▶ _Your objective_
Only lines with the string "numbers" are wanted. Pull them out of the data.

Stored data entries
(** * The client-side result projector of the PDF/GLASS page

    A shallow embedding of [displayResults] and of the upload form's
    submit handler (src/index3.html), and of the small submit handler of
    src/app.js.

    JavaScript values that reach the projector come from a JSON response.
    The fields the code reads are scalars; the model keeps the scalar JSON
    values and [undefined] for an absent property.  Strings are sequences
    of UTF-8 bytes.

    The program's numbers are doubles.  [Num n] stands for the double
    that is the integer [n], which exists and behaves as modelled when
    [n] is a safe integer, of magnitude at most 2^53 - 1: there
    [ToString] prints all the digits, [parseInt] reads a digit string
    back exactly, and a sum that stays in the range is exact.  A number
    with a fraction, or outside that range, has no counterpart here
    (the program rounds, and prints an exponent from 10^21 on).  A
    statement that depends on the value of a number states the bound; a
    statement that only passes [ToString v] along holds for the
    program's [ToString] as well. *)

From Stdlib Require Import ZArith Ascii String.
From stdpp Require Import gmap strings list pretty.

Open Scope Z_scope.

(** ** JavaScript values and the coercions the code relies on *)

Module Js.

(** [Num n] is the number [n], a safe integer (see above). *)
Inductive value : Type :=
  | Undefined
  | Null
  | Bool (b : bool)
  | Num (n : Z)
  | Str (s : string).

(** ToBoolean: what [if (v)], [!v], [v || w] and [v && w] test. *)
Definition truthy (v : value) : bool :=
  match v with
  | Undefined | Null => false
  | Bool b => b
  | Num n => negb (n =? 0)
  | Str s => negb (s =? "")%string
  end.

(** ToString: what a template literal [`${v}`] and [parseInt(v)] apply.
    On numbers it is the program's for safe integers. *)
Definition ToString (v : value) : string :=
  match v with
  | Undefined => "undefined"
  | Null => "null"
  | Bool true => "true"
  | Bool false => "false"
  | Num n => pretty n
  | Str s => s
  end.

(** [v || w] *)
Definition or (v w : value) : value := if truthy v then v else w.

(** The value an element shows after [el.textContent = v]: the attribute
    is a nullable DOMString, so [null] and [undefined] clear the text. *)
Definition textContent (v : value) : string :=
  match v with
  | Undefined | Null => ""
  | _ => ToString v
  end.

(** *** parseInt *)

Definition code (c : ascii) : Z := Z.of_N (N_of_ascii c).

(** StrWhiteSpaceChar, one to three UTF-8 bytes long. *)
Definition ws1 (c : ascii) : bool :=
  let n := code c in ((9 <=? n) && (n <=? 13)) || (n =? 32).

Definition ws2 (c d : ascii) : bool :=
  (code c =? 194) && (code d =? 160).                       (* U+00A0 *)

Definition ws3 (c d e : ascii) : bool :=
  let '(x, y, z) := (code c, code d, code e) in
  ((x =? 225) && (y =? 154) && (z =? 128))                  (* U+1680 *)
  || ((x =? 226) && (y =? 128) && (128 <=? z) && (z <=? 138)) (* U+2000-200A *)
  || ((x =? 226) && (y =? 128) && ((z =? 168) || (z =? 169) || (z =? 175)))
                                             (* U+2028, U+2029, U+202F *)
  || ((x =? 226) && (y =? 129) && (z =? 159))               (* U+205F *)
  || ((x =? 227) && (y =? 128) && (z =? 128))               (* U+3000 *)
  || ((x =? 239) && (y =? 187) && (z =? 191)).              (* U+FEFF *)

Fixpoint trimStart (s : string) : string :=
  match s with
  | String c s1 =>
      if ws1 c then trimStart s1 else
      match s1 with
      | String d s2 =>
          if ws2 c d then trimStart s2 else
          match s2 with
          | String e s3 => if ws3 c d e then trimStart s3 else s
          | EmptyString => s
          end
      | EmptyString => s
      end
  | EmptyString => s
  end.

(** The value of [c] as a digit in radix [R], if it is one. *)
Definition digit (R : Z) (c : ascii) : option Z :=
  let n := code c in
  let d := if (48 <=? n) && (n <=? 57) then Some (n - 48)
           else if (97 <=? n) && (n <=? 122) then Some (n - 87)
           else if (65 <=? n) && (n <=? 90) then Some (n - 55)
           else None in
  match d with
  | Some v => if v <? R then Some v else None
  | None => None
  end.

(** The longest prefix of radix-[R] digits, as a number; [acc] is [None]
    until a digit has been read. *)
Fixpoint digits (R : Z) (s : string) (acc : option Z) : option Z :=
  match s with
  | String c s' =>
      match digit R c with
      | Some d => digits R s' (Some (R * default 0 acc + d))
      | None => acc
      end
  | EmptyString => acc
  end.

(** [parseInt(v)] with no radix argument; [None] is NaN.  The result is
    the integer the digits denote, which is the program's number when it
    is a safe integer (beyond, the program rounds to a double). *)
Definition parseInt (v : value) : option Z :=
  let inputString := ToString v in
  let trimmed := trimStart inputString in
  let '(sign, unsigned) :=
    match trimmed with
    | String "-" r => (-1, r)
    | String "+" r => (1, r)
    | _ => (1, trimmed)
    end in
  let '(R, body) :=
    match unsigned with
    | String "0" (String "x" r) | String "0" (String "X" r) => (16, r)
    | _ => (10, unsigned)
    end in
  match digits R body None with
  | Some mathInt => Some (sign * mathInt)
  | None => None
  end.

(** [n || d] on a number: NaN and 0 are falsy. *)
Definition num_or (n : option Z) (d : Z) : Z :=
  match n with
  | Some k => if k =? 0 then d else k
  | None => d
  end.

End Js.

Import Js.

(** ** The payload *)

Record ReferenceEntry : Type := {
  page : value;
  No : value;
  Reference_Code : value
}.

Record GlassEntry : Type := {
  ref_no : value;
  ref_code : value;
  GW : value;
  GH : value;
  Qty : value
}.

▶ _Problem solution_
    The program's numbers are doubles.  [Num n] stands for the double
    On numbers it is the program's for safe integers. *)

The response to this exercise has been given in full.